Stephen King’s The Running Man has a smarter ending than either movie

Edgar Wright’s 2025 Stephen King adaptation The Running Man has an ending designed to satisfy audiences eager for payback, after watching down-on-his-luck protagonist Ben Richards (Glen Powell) suffer for more than two straight hours. Wright’s version follows in the footsteps of Paul Michael Glaser’s 1987 adaptation, which also gives the story a big, explosive ending. Both of those movies fulfil expectations for a big-budget blockbuster action movie — they’re designed to send the audience out the door feeling righteously satisfied about the triumph of good over evil, the underdog over the fat cats, the dragon-slayer over the dragon.

But both those movie endings miss the different, darker kind of satisfaction that comes from the much grimmer ending of King’s novel, published in 1982 under his Richard Bachman pseudonym. There’s a rote, business-as-expected quality to the ending of both movie adaptations. Glaser’s version, starring Arnold Schwarzenegger in the Ben Richards role, gives the character a more neatly packaged happily-ever-after, while Wright’s version is more chaotic and uncertain. Still, they hit roughly the same notes.

King’s book lands differently. It’s darker, sadder, and more powerful, and it hits home emotionally in a way neither movie can manage. In the process, it leans into the story themes that both movie versions squirm away from confronting. At the same time, it’s obvious why no film studio would keep King’s ending on the movie. Here’s why.

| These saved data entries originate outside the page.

(* ===== verification/ChannelExamples.v ===== *)
(** * Concrete secure channels

    Workers of channels between small nodes, and the theorems on them applied. *)

From Stdlib Require Import ZArith Lia Sorted.
From Stdlib Require Strings.Byte Strings.String.
From stdpp Require Import base gmap list numbers option countable.
From S2P Require Import Prelude RustStr Routing AccessControl FlowControl Attributes.
From S2P Require Import NonceTracker KeyTracker Vault ToyCrypto Handshake SecureChannel StateMachine.
From S2P Require Import Identities IdentitySpec IdentityKeys Credentials CredentialSpec PeerIdentity.
From S2P Require Import IdentityExamples Router Node Execution Tcp TcpSpec TcpExamples.
From S2P Require Import ChannelWorkers ChannelWorkersSpec ChannelOverTcp ChannelIdentity.

#[export] Instance toy_channel_codec : ChannelCodec := {|
  encode_vec := Some;
  decode_vec := Some;
  decode_EncryptionRequest := Some;
  encode_EncryptionResponse r := Some (default [] (res_ok r));
  decode_DecryptionRequest := Some;
  encode_DecryptionResponse r := Some (default [] (res_ok r))
|}.

#[export] Instance toy_channel_codec_laws : ChannelCodecLaws.
Proof. split. by intros b e [= <-]. Qed.

(** The two ends of a channel; its messages go through the connection with the
    worker [s]. *)
Definition near : ChannelAddresses :=
  mkChannelAddresses (addr "n_int") (addr "n_rem") (addr "n_api") (addr "n_enc") (addr "n_enc_api").
Definition far : ChannelAddresses :=
  mkChannelAddresses (addr "f_int") (addr "f_rem") (addr "f_api") (addr "f_enc") (addr "f_enc_api").

Definition far_worker : @HandshakeWorker unit unit :=
  mkHandshakeWorker None (new_machine false [] [] []) tt None (str "P_far") far Responder
    (Some [addr "f_s"; addr "n_rem"])
    (Some (DecryptorHandler_new (str "responder") far sample_key (str "P_near"))).

Definition app_message (p : bytes) : Routed unit :=
  mkRouted tt (addr "n_enc") (addr "app")
    (mkLocalMessage (TransportMessage_v1 [addr "n_enc"; addr "echo"] [addr "app"] p) []).

Definition app_messages : list (Routed unit) := [app_message (str "one"); app_message (str "two")].

Definition echo_message (p : bytes) : LocalMessage :=
  mkLocalMessage (TransportMessage_v1 [addr "echo"] [addr "f_enc"; addr "app"] p)
    (mark [] (str "P_near")).

Lemma app_messages_sendable : Forall sendable app_messages.
Proof.
  repeat constructor; (intros p [= <-]; apply Z.leb_le; vm_compute; reflexivity).
Qed.

Lemma app_messages_go_out : Forall (goes_out near) app_messages.
Proof. repeat constructor; by eexists. Qed.

Lemma far_opened : just_opened far_worker (str "responder") far sample_key (str "P_near").
Proof. by split. Qed.

Lemma ids64 : distinct_ids 64.
Proof. apply toy_distinct_ids. lia. Qed.

Definition near_start : enc_view := enc_start (str "initiator") near [addr "s"; addr "f_rem"] sample_key sample_vault.

Definition near_route : Route := [addr "s"; addr "f_rem"].

(** What the encryptor worker sends for these messages. *)
Lemma near_sends :
  exists ge L lm1 lm2, encrypted (Policy := unit) (TrustContext := unit) 64 app_messages near_start ge /\
    ev_sent ge = [lm1; lm2] /\ sent_as sample_secret near near_route app_messages L (ev_sent ge).
Proof.
  pose proof (enc_start_ok sample_secret false (str "initiator") near near_route sample_key sample_vault
                holds_sample known_sample) as Hok.
  destruct (encrypted_exists (Policy := unit) (TrustContext := unit) sample_secret eq_refl 64 ids64 near
              near_route app_messages near_start) as [ge He].
  - apply app_messages_sendable.
  - apply app_messages_go_out.
  - by eexists.
  - done.
  - done.
  - apply Hok.
  - vm_compute. congruence.
  - vm_compute. lia.
  - destruct (encrypted_all (Policy := unit) (TrustContext := unit) sample_secret eq_refl 64 ids64 near near_route app_messages near_start ge)
      as (L & HL & Hlen & _); [done | apply app_messages_sendable | apply app_messages_go_out | by eexists
        | vm_compute; congruence | apply Hok | exact He|].
    destruct (ev_sent ge) as [|lm1 [|lm2 [|]]] eqn:E; try done. exists ge, L, lm1, lm2.
    rewrite E. done.
Qed.

Definition deliver (lm : LocalMessage) : Routed unit := mkRouted tt (addr "f_rem") (addr "r") lm.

[Ed. note: Spoilers ahead for the endings of all three versions of The Running Man.]

How does the 2025 movie The Running Man end?

Image: Paramount Pictures

In all three versions of The Running Man, protagonist Ben Richards is in such a desperate situation that he risks his life on a lethal game show where heavily armed flunkies murder contestants for sport, on behalf of cheering crowds pumped up by propaganda and lies about the competitors. Glaser’s adaptation radically changes the storyline, the main character, and the central themes — we’ll address that later. Wright’s version, on the other hand, sticks closely to King’s version for about three-fourths of its run time. It’s such a loyal adaptation in most of the story beats that the sudden veer into original material at the end is even more striking and odd.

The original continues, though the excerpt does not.